» Required action
Look through the data below and extract, unchanged, the lines from the one that contains "n = DateFieldName" to the one that contains "n = ContentLanguageFieldName", both included.

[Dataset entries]
********************

(* ===== verification/Tlds.v ===== *)
(** * The table of top-level domains: [src/tlds.go]

    The list the repository generates from the root zone, one name per entry,
    each with its final dot.  [findBorder] compares domain components with it. *)

From Stdlib Require Import Strings.String.
From S2P Require Import Prelude.
Open Scope string_scope.

Definition tlds : list str := map lit [
  "."; "ac."; "academy."; "accountants."; "active."; "actor."; "ad."; "ae."; "aero."; "af.";
  "ag."; "agency."; "ai."; "airforce."; "al."; "am."; "an."; "ao."; "aq."; "ar."; "archi.";
  "army."; "arpa."; "as."; "asia."; "associates."; "at."; "attorney."; "au."; "audio.";
  "autos."; "aw."; "ax."; "axa."; "az."; "ba."; "bar."; "bargains."; "bayern."; "bb."; "bd.";
  "be."; "beer."; "berlin."; "best."; "bf."; "bg."; "bh."; "bi."; "bid."; "bike."; "bio.";
  "biz."; "bj."; "black."; "blackfriday."; "blue."; "bm."; "bmw."; "bn."; "bo."; "boutique.";
  "br."; "brussels."; "bs."; "bt."; "build."; "builders."; "buzz."; "bv."; "bw."; "by."; "bz.";
  "bzh."; "ca."; "cab."; "camera."; "camp."; "cancerresearch."; "capetown."; "capital.";
  "cards."; "care."; "career."; "careers."; "cash."; "cat."; "catering."; "cc."; "cd.";
  "center."; "ceo."; "cf."; "cg."; "ch."; "cheap."; "christmas."; "church."; "ci."; "citic.";
  "city."; "ck."; "cl."; "claims."; "cleaning."; "clinic."; "clothing."; "club."; "cm."; "cn.";
  "co."; "codes."; "coffee."; "college."; "cologne."; "com."; "community."; "company.";
  "computer."; "condos."; "construction."; "consulting."; "contractors."; "cooking."; "cool.";
  "coop."; "country."; "cr."; "credit."; "creditcard."; "cruises."; "cu."; "cuisinella.";
  "cv."; "cw."; "cx."; "cy."; "cz."; "dance."; "dating."; "de."; "deals."; "degree.";
  "democrat."; "dental."; "dentist."; "desi."; "diamonds."; "digital."; "direct.";
  "directory."; "discount."; "dj."; "dk."; "dm."; "dnp."; "do."; "domains."; "durban."; "dz.";
  "ec."; "edu."; "education."; "ee."; "eg."; "email."; "engineer."; "engineering.";
  "enterprises."; "equipment."; "er."; "es."; "estate."; "et."; "eu."; "eus."; "events.";
  "exchange."; "expert."; "exposed."; "fail."; "farm."; "feedback."; "fi."; "finance.";
  "financial."; "fish."; "fishing."; "fitness."; "fj."; "fk."; "flights."; "florist."; "fm.";
  "fo."; "foo."; "foundation."; "fr."; "frogans."; "fund."; "furniture."; "futbol."; "ga.";
  "gal."; "gallery."; "gb."; "gd."; "ge."; "gent."; "gf."; "gg."; "gh."; "gi."; "gift.";
  "gives."; "gl."; "glass."; "global."; "globo."; "gm."; "gmo."; "gn."; "gop."; "gov."; "gp.";
  "gq."; "gr."; "graphics."; "gratis."; "green."; "gripe."; "gs."; "gt."; "gu."; "guide.";
  "guitars."; "guru."; "gw."; "gy."; "hamburg."; "haus."; "hiphop."; "hiv."; "hk."; "hm.";
  "hn."; "holdings."; "holiday."; "homes."; "horse."; "host."; "house."; "hr."; "ht."; "hu.";
  "id."; "ie."; "il."; "im."; "immobilien."; "in."; "industries."; "info."; "ink.";
  "institute."; "insure."; "int."; "international."; "investments."; "io."; "iq."; "ir.";
  "is."; "it."; "je."; "jetzt."; "jm."; "jo."; "jobs."; "joburg."; "jp."; "juegos."; "kaufen.";
  "ke."; "kg."; "kh."; "ki."; "kim."; "kitchen."; "kiwi."; "km."; "kn."; "koeln."; "kp.";
  "kr."; "kred."; "kw."; "ky."; "kz."; "la."; "land."; "lawyer."; "lb."; "lc."; "lease.";
  "li."; "life."; "lighting."; "limited."; "limo."; "link."; "lk."; "loans."; "london.";
  "lotto."; "lr."; "ls."; "lt."; "lu."; "luxe."; "luxury."; "lv."; "ly."; "ma."; "maison.";
  "management."; "mango."; "market."; "marketing."; "mc."; "md."; "me."; "media."; "meet.";
  "melbourne."; "menu."; "mg."; "mh."; "miami."; "mil."; "mini."; "mk."; "ml."; "mm."; "mn.";
  "mo."; "mobi."; "moda."; "moe."; "monash."; "mortgage."; "moscow."; "motorcycles."; "mp.";
  "mq."; "mr."; "ms."; "mt."; "mu."; "museum."; "mv."; "mw."; "mx."; "my."; "mz."; "na.";
  "nagoya."; "name."; "navy."; "nc."; "ne."; "net."; "neustar."; "nf."; "ng."; "nhk."; "ni.";
  "ninja."; "nl."; "no."; "np."; "nr."; "nrw."; "nu."; "nyc."; "nz."; "okinawa."; "om.";
  "onl."; "org."; "organic."; "ovh."; "pa."; "paris."; "partners."; "parts."; "pe."; "pf.";
  "pg."; "ph."; "photo."; "photography."; "photos."; "physio."; "pics."; "pictures."; "pink.";
  "pk."; "pl."; "place."; "plumbing."; "pm."; "pn."; "post."; "pr."; "press."; "pro.";
  "productions."; "properties."; "ps."; "pt."; "pub."; "pw."; "py."; "qa."; "qpon."; "quebec.";
  "re."; "recipes."; "red."; "rehab."; "reise."; "reisen."; "ren."; "rentals."; "repair.";
  "report."; "republican."; "rest."; "reviews."; "rich."; "rio."; "ro."; "rocks."; "rodeo.";
  "rs."; "ru."; "ruhr."; "rw."; "ryukyu."; "sa."; "saarland."; "sb."; "sc."; "scb.";
  "schmidt."; "schule."; "scot."; "sd."; "se."; "services."; "sexy."; "sg."; "sh."; "shiksha.";
  "shoes."; "si."; "singles."; "sj."; "sk."; "sl."; "sm."; "sn."; "so."; "social.";
  "software."; "sohu."; "solar."; "solutions."; "soy."; "space."; "sr."; "st."; "su.";
  "supplies."; "supply."; "support."; "surf."; "surgery."; "suzuki."; "sv."; "sx."; "sy.";
  "systems."; "sz."; "tattoo."; "tax."; "tc."; "td."; "technology."; "tel."; "tf."; "tg.";
  "th."; "tienda."; "tips."; "tirol."; "tj."; "tk."; "tl."; "tm."; "tn."; "to."; "today.";
  "tokyo."; "tools."; "town."; "toys."; "tp."; "tr."; "trade."; "training."; "travel."; "tt.";
  "tv."; "tw."; "tz."; "ua."; "ug."; "uk."; "university."; "uno."; "us."; "uy."; "uz."; "va.";
  "vacations."; "vc."; "ve."; "vegas."; "ventures."; "versicherung."; "vet."; "vg."; "vi.";
  "viajes."; "villas."; "vision."; "vlaanderen."; "vn."; "vodka."; "vote."; "voting."; "voto.";
  "voyage."; "vu."; "wang."; "watch."; "webcam."; "website."; "wed."; "wf."; "wien."; "wiki.";
  "works."; "ws."; "wtc."; "wtf."; "xn--3bst00m."; "xn--3ds443g."; "xn--3e0b707e.";
  "xn--45brj9c."; "xn--4gbrim."; "xn--55qw42g."; "xn--55qx5d."; "xn--6frz82g.";
  "xn--6qq986b3xl."; "xn--80adxhks."; "xn--80ao21a."; "xn--80asehdb."; "xn--80aswg.";
  "xn--90a3ac."; "xn--c1avg."; "xn--cg4bki."; "xn--clchc0ea0b2g2a9gcd."; "xn--czr694b.";
  "xn--czru2d."; "xn--d1acj3b."; "xn--fiq228c5hs."; "xn--fiq64b."; "xn--fiqs8s.";
  "xn--fiqz9s."; "xn--fpcrj9c3d."; "xn--fzc2c9e2c."; "xn--gecrj9c."; "xn--h2brj9c.";
  "xn--i1b6b1a6a2e."; "xn--io0a7i."; "xn--j1amh."; "xn--j6w193g."; "xn--kprw13d.";
  "xn--kpry57d."; "xn--kput3i."; "xn--l1acc."; "xn--lgbbat1ad8j."; "xn--mgb9awbf.";
  "xn--mgba3a4f16a."; "xn--mgbaam7a8h."; "xn--mgbab2bd."; "xn--mgbayh7gpa."; "xn--mgbbh1a71e.";
  "xn--mgbc0a9azcg."; "xn--mgberp4a5d4ar."; "xn--mgbx4cd0ab."; "xn--ngbc5azd."; "xn--nqv7f.";
  "xn--nqv7fs00ema."; "xn--o3cw4h."; "xn--ogbpf8fl."; "xn--p1ai."; "xn--pgbs0dh.";
  "xn--q9jyb4c."; "xn--rhqv96g."; "xn--s9brj9c."; "xn--ses554g."; "xn--unup4y."; "xn--wgbh1c.";
  "xn--wgbl6a."; "xn--xkc2al3hye2a."; "xn--xkc2dl3a5ee0h."; "xn--yfro4i67o."; "xn--ygbi2ammx.";
  "xn--zfr164b."; "xxx."; "xyz."; "yachts."; "ye."; "yokohama."; "yt."; "za."; "zm."; "zone.";
  "zw."].
(* ===== verification/AddrParser.v ===== *)
(** * The address parser: [AddressParser] of [src/addresses.go]

    The parser works backwards from the end of the string.  A position [i] is a
    [Z], which may go below zero; [sees] is a test of [s[i]] behind a guard that
    keeps [i] in range, while an unguarded [s[i]] is [char], which panics out of
    range.  The recursion of [comment] and [ccontent], the nesting of groups and
    the re-parsing of a quoted string are bounded by fuel. *)

From S2P Require Import Prelude GoStrings Strings Codec Words Parser Tlds Address.
Open Scope Z_scope.

Record AddressParser := {
  ap_s : str;
  firstError : option addr_error;
  recentError : option addr_error;
  ap_addresses : Addresses;
  lastComment : str
}.

Abbreviation ap := (state_m AddressParser).

Definition with_errors (f r : option addr_error) (p : AddressParser) : AddressParser :=
  {| ap_s := ap_s p; firstError := f; recentError := r; ap_addresses := ap_addresses p;
     lastComment := lastComment p |}.
Definition with_addresses (l : Addresses) (p : AddressParser) : AddressParser :=
  {| ap_s := ap_s p; firstError := firstError p; recentError := recentError p;
     ap_addresses := l; lastComment := lastComment p |}.
Definition with_comment (c : str) (p : AddressParser) : AddressParser :=
  {| ap_s := ap_s p; firstError := firstError p; recentError := recentError p;
     ap_addresses := ap_addresses p; lastComment := c |}.

(** ** Positions *)

Definition sees (s : str) (i : Z) (f : byte → bool) : bool :=
  (0 <=? i) && match s !! Z.to_nat i with Some c => f c | None => false end.

Definition char (i : Z) : ap byte := s ← gets ap_s; lift (at_ s i).
Definition part (lo hi : Z) : ap str := s ← gets ap_s; lift (slice s lo hi).
(* ===== verification/AddrParserFacts.v ===== *)
(** * Theorems on the address parser: [AddrParser]

    The parser ends on every input: every operation moves to a smaller
    position and leaves the input alone, so that the fuel of each loop is
    enough.  On a list of plain addresses it returns exactly those addresses. *)

From S2P Require Import Prelude GoStrings Strings StringsFacts Codec CodecFacts Words WordsFacts.
From S2P Require Import Parser ParserFacts Tlds Address AddressFacts AddrParser.
Open Scope Z_scope.

(** ** Rules

    [keeps s m Q]: on a parser of the input [s] the operation [m] ends, keeps
    the input, and what it returns satisfies [Q]. *)
Definition keeps {A} (s : str) (m : ap A) (Q : A → Prop) : Prop :=
  ∀ p, ap_s p = s → post (m p) (λ '(a, q), ap_s q = s ∧ Q a).

Section Rules.
Context (s : str).

Lemma keeps_bind {A B} (m : ap A) (f : A → ap B) R Q :
  keeps s m R → (∀ a, R a → keeps s (f a) Q) → keeps s (m ≫= f) Q.
Proof.
  intros Hm Hf p Hp. eapply pbind_post; [by apply Hm|]. intros a q [Hq Ha]. by apply Hf.
Qed.

Lemma keeps_ret {A} (a : A) (Q : A → Prop) : Q a → keeps s (mret a) Q.
Proof. intros Ha p Hp. done. Qed.

Lemma keeps_mono {A} (m : ap A) (R Q : A → Prop) :
  keeps s m R → (∀ a, R a → Q a) → keeps s m Q.
Proof. intros Hm H p Hp. eapply post_mono; [by apply Hm|]. intros [a q] [Hq Ha]. auto. Qed.

Lemma keeps_input {B} (f : str → ap B) Q : keeps s (f s) Q → keeps s (gets ap_s ≫= f) Q.
Proof. intros H p Hp. unfold mbind, state_bind, gets. rewrite Hp. by apply H. Qed.

Lemma keeps_gets {A} (f : AddressParser → A) : keeps s (gets f) (λ _, True).
Proof. intros p Hp. done. Qed.

Lemma keeps_modify (f : AddressParser → AddressParser) :
  (∀ p, ap_s (f p) = ap_s p) → keeps s (modify f) (λ _, True).
Proof. intros H p Hp. simpl. by rewrite H. Qed.

Lemma keeps_lift {A} (m : outcome A) (Q : A → Prop) : post m Q → keeps s (lift m) Q.
Proof. intros H p Hp. unfold lift. destruct m; simpl in *; auto. Qed.

Lemma ends_post {A} (m : outcome A) : ends m → post m (λ _, True).
Proof. unfold ends. by destruct m. Qed.

Lemma keeps_ends {A} (m : outcome A) : ends m → keeps s (lift m) (λ _, True).
Proof. intros H. by apply keeps_lift, ends_post. Qed.

Lemma keeps_char i : keeps s (char i) (λ c, 0 <= i < len s ∧ s !! Z.to_nat i = Some c).
Proof. apply keeps_input, keeps_lift, post_at. auto. Qed.

Lemma keeps_part lo hi :
  keeps s (part lo hi) (λ t, 0 <= lo <= hi ∧ hi <= len s ∧ t = take (Z.to_nat (hi - lo)) (drop (Z.to_nat lo) s)).
Proof. apply keeps_input, keeps_lift, post_slice. auto. Qed.

Lemma keeps_if {A} (b : bool) (m m' : ap A) Q :
  (b = true → keeps s m Q) → (b = false → keeps s m' Q) → keeps s (if b then m else m') Q.
Proof. destruct b; auto. Qed.

Lemma keeps_setError msg i : keeps s (setError msg i) (λ _, True).
Proof.
  unfold setError. apply keeps_input.
  eapply keeps_bind; [apply keeps_ends, bind_ends; [apply slice_ends | intros; apply simplify_ends]|].
  intros t _. by apply keeps_modify.
Qed.
End Rules.

(** ** Positions *)

Lemma sees_range s i f : sees s i f = true → 0 <= i < len s.
Proof.
  unfold sees. intros [Hi H]%andb_true_iff.
  destruct (s !! Z.to_nat i) eqn:E; [apply lookup_lt_Some in E; lia | done].
Qed.

Lemma back_n_le n s f lo i : back_n n s f lo i <= i.
Proof.
  revert i. induction n as [|n IH]; intros i; simpl; [lia|]. case_if; [|lia].
  specialize (IH (i - 1)). lia.
Qed.

Lemma back_le s f lo i : back s f lo i <= i.
Proof. apply back_n_le. Qed.
Lemma addr_spec_plain s a k lp dom b p i :
  s = a ++ lp ++ $"@" ++ dom ++ b → plain_addr lp dom → lead a k → ap_s p = s →
  i = len (a ++ lp ++ $"@" ++ dom) - 1 → lastComment p = [] → recentError p = None →
  addr_spec i p = Ret (Go k, with_addresses (NewAddress [] lp dom :: ap_addresses p) p).
Proof.
  intros Hs [(ls & l & El & Hls & Hl) (ds & d & Ed & Hds & Hd) Hdig Hlen] Ha Hp Hi Hc Hr.
  rewrite Join_dots in El, Ed.
  assert (length ls ≤ length s ∧ length ds ≤ length s)%nat as [Hcl Hcd].
  { pose proof (dots_count ls). pose proof (dots_count ds). rewrite Hs, El, Ed, !length_app. lia. }
  assert (len l > 0 ∧ len d > 0) as [Hl0 Hd0]
    by (destruct Hl as [Hl _], Hd as [Hd _]; destruct l, d; try done; simpl; lia).
  unfold addr_spec. rewrite (input_bind s) by done. rewrite (pbind_ret (gets lastComment) _ p [] p) by (unfold gets; by rewrite Hc).
  rewrite ascii_decode by done. cbn [negb orb].
  replace (if Contains [] $"=?" then [] else []) with (@nil byte) by by destruct (Contains _ _).
  rewrite (pbind_ret (domain i) _ p (dom, len (a ++ lp)) p).
  2:{ rewrite Ed. apply (domain_plain s (a ++ lp) ds d b); [by rewrite Hs, Ed, <- !app_assoc | | done | | done].
      - split_and!; [done | done|]. rewrite Ed, last_app in Hdig. by destruct (last d).
      - by rewrite Hi, Ed, <- app_assoc. }
  assert (∀ f, sees s (len (a ++ lp)) f = f "@"%byte) as Hat.
  { intros f. rewrite Hs, app_assoc. by apply sees_mid. }
  rewrite Hat, beq_refl. unfold addr_spec_local.
  destruct (plain_split l Hl) as (l' & c & El' & Hpc).
  assert (s = (a ++ dots ls ++ l') ++ c :: ($"@" ++ dom ++ b)) as Hs2 by (rewrite Hs, El, El', <- !app_assoc; done).
  assert (len (a ++ lp) - 1 = len (a ++ dots ls ++ l')) as Hj by (rewrite El, El', !length_app; simpl; lia).
  set (j := len (a ++ lp) - 1) in *.
  assert (∀ f, sees s j f = f c) as Hsj by (intros f; rewrite Hs2; by apply sees_mid).
  rewrite (pbind_ret (gets ap_s ≫= _) _ p (lp, dom, [], k) p).
  2:{ rewrite (input_bind s) by done. cbv zeta. fold j.
      rewrite back_stop by (rewrite Hsj; by apply plain_not).
      rewrite (pbind_ret (comment j) _ p j p)
        by (destruct (plain_tests c Hpc); eapply comment_here; eauto using plain_not).
      rewrite Hsj, (plain_not c ";"%byte), andb_false_r, Z.ltb_irrefl by done. cbn [andb].
      rewrite (pbind_ret (localpart j) _ p (lp, k) p); [done|]. rewrite El.
      apply (localpart_plain s a k ls l ($"@" ++ dom ++ b)); try done; [by rewrite Hs, El, <- app_assoc|].
      unfold j. by rewrite El. }
  assert (s = a ++ (lp ++ $"@" ++ dom ++ b)) as Hs3 by done.
  rewrite (pbind_ret (route k) _ p k p) by (apply (route_quiet s); [done | rewrite Hs; by apply (lead_sees a)]).
  rewrite (pbind_ret (comment k) _ p k p) by (by eapply comment_lead).
  assert (negb (lp ==s []) = true) as ->.
  { apply negb_true_iff, str_eqb_false. rewrite El. intros [_ ->]%app_nil. simpl in Hl0. lia. }
  cbn [orb]. rewrite (pbind_ret _ _ _ _ _ (add_plain lp dom p ltac:(rewrite El, length_app in *; lia) Hr)). done.
Qed.

(** The parser between two addresses of a list without comments and errors. *)
Definition clean (s : str) (l : Addresses) : AddressParser :=
  {| ap_s := s; firstError := None; recentError := None; ap_addresses := l; lastComment := [] |}.

Lemma skip_commas_quiet n s i p :
  ap_s p = s → sees s i (Byte.eqb ",") = false → skip_commas n i p = Ret (i, p).
Proof.
  intros Hp H. destruct n; cbn [skip_commas]; rewrite (input_bind s) by done; by rewrite H, andb_false_r.
Qed.
Definition outlawBounce (f : AddressField) : AddressField :=
  if existsb is_bounce (af_list f) then with_error (Some NoBounceHere) f else f.

(** What [Parse] does to To, Cc, Bcc, Reply-To and the Resent fields after
    [parseAddressList]: a list of repairs. *)
Definition repair_control (s : str) (f : AddressField) : AddressField :=
  if (hf_name (af_hf f) ==s CcFieldName) && negb (af_valid f) && Nat.leb (length (af_list f)) 1
     && existsb (λ c, (bz c <? 32) || (bz c =? 127)) s
  then with_list None (with_error None f) else f.

Definition repair_single (s : str) (f : AddressField) : outcome AddressField :=
  if negb (af_valid f) then
    t ← simplify s;
    Ret (if len t =? 1 then with_list None (with_error None f) else f)
  else Ret f.

Definition repair_bounces (s : str) (f : AddressField) : AddressField :=
  if af_valid f && Contains s $"<>" then
    let l := af_list f in
    let bounces := existsb is_bounce l in
    let problems := existsb (λ a, negb (is_bounce a) && match a_err a with None => false | _ => true end) l in
    let f := if bounces && negb problems
             then with_list (Some (List.filter (λ a, negb (is_bounce a)) l)) f else f in
    let f := if negb (af_valid f) && match af_list f with [] => true | _ => false end
                && negb (Contains s $"@") then with_error None f else f in
    if negb (af_valid f) && Nat.leb (length (af_list f)) 1 && (HasPrefix s $"@" || Contains s $"<@")
    then with_error None (with_list None f) else f
  else f.

Definition AddressField_Parse (s : str) (f : AddressField) : outcome AddressField :=
  let name := hf_name (af_hf f) in
  f ← (if name ==s SenderFieldName then
         f ← parseMailbox s f;
         Ret (if negb (af_valid f) && match af_list f with [] => true | _ => false end
              then with_error None f else f)
       else if name ==s ReturnPathFieldName then
         f ← parseMailbox s f;
         Ret (if negb (af_valid f)
                 || negb match af_list f with
                         | [a] => is_bounce a || bool_decide (a_t a = NormalAddressType)
                         | _ => false
                         end
              then with_list None (with_error None f) else f)
       else if name ==s ResentSenderFieldName then parseMailbox s f
       else if among [FromFieldName; ResentFromFieldName] name then parseMailboxList s f
       else if among [ToFieldName; CcFieldName; BccFieldName; ReplyToFieldName; ResentToFieldName;
                      ResentCcFieldName; ResentBccFieldName] name then
         f ← parseAddressList s f;
         f ← repair_single s (repair_control s f);
         Ret (repair_bounces s f)
       else if name ==s ContentIDFieldName then parseContentID s f
       else if among [MessageIDFieldName; ResentMessageIDFieldName] name then parseMessageID s f
       else if name ==s ReferencesFieldName then parseReferences s f
       else Ret f);
  Ret (if name ==s ReturnPathFieldName then f else outlawBounce f).

(** ** Dates *)

Record DateField := { df_hf : HeaderField; df_date : option Time }.

Definition NewDateField : DateField := {| df_hf := hf_named DateFieldName; df_date := None |}.

(** [dow + day + " Jan " + year + " 15:04" + second + " " + zone], in the order
    of the five nested loops. *)
Definition dateLayouts : list (list element) :=
  dow ← [[]; [StdWeekDay; Literal $", "]];
  day ← [[StdDay]; [StdZeroDay]];
  year ← [[StdLongYear]; [StdYear]];
  second ← [[Literal $":"; StdZeroSecond]; []];
  zone ← [[StdNumTZ]; [StdTZ]; [StdNumTZ; Literal $" ("; StdTZ; Literal $")"]];
  [dow ++ day ++ [Literal $" "; StdMonth; Literal $" "] ++ year
   ++ [Literal $" "; StdHour; Literal $":"; StdZeroMinute] ++ second ++ [Literal $" "] ++ zone].

Fixpoint first_layout (layouts : list (list element)) (s : str) : option Time :=
  match layouts with
  | [] => None
  | l :: layouts' => match time_Parse l s with Some t => Some t | None => first_layout layouts' s end
  end.
Lemma pgives_bind {A B} (m : parse A) (f : A → parse B) R Q :
  pgives m R → (∀ a, R a → pgives (f a) Q) → pgives (m ≫= f) Q.
Proof.
  intros Hm Hf p b r. unfold mbind, state_bind. destruct (m p) as [[a q]| |] eqn:E; [|done..].
  intros H. by apply (Hf a (Hm _ _ _ E) _ _ _ H).
Qed.

Lemma pgives_bind_any {A B} (m : parse A) (f : A → parse B) Q :
  (∀ a, pgives (f a) Q) → pgives (m ≫= f) Q.
Proof. intros Hf. apply (pgives_bind _ _ (λ _, True)); auto. by intros. Qed.

Ltac pgives := repeat
  match goal with
  | |- pgives (mret _) _ => apply pgives_ret
  | |- pgives (_ ≫= _) _ => apply pgives_bind_any; intros
  | |- pgives (match ?x with _ => _ end) _ => destruct x
  end.

Lemma gives_run {A} (m : parse A) s Q : pgives m Q → gives (run m s) Q.
Proof.
  intros H a. unfold run. destruct (m (newParser s)) as [[b q]| |] eqn:E; [|done..]. simpl.
  intros [= <-]. by eapply H.
Qed.

(** The Go type of a field is decided by its name. *)
Definition typed (f : Field) : Prop :=
  let n := field_name f in
  match f with
  | FAddress _ => among address_like n = true
  | FDate _ => n = DateFieldName
  | FContentType _ => n = ContentTypeFieldName
  | FEncoding _ => n = ContentTransferEncodingFieldName
  | FDisposition _ => n = ContentDispositionFieldName
  | FLanguage _ => n = ContentLanguageFieldName
  | FHeader _ => among (address_like ++ [DateFieldName; OrigDateFieldName; ResentDateFieldName;
      ContentTypeFieldName; ContentTransferEncodingFieldName; ContentDispositionFieldName;
      ContentLanguageFieldName]) n = false
  end.
Definition sameAddresses (a b : option AddressField) : bool :=
  match a, b with
  | Some a, Some b =>
      match af_addresses a, af_addresses b with
      | Some l, Some m =>
          (len l =? len m)
          && (let lmap := map address_key l in
              let mmap := map address_key l in
              forallb (λ a, among mmap (address_key a)) l
              && forallb (λ a, among lmap (address_key a)) m)
      | _, _ => false
      end
  | _, _ => false
  end.

(** The loop over [addressFieldNames]. *)
Fixpoint uniquify_fields (names : list str) : hm unit :=
  match names with
  | [] => mret tt
  | fn :: names' =>
      af ← gets (addressField fn 0);
      _ ← match af with
          | Some (p, f) =>
              match af_list f with
              | [] => mret tt
              | l => l ← lift (Uniquify l); store p (FAddress (with_list (Some l) f))
              end
          | None => mret tt
          end;
      uniquify_fields names'
  end.

(** [f != nil && f.rfc822(false) == ""] *)
Definition prints_empty (r : option ref) : outcome bool :=
  match r with
  | Some (_, f) => s ← field_rfc822 false f; Ret (s ==s [])
  | None => Ret false
  end.

Definition absent {A} (x : option A) : bool := match x with None => true | Some _ => false end.
Definition present {A} (x : option A) : bool := negb (absent x).

(** [h.field(fn, n) == nil] *)
Definition no_field (fn : str) (h : Header) : bool := absent (field fn 0 h).

(** The Content-Description field; whether it is still there. *)
Definition simplify_description : hm bool :=
  cde ← gets (field ContentDescriptionFieldName 0);
  e ← lift (prints_empty cde);
  if (e : bool) then _ ← RemoveAllNamed ContentDescriptionFieldName; mret false
  else mret (present cde).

********************

» Answer box
  | FDate _ => n = DateFieldName
  | FContentType _ => n = ContentTypeFieldName
  | FEncoding _ => n = ContentTransferEncodingFieldName
  | FDisposition _ => n = ContentDispositionFieldName
  | FLanguage _ => n = ContentLanguageFieldName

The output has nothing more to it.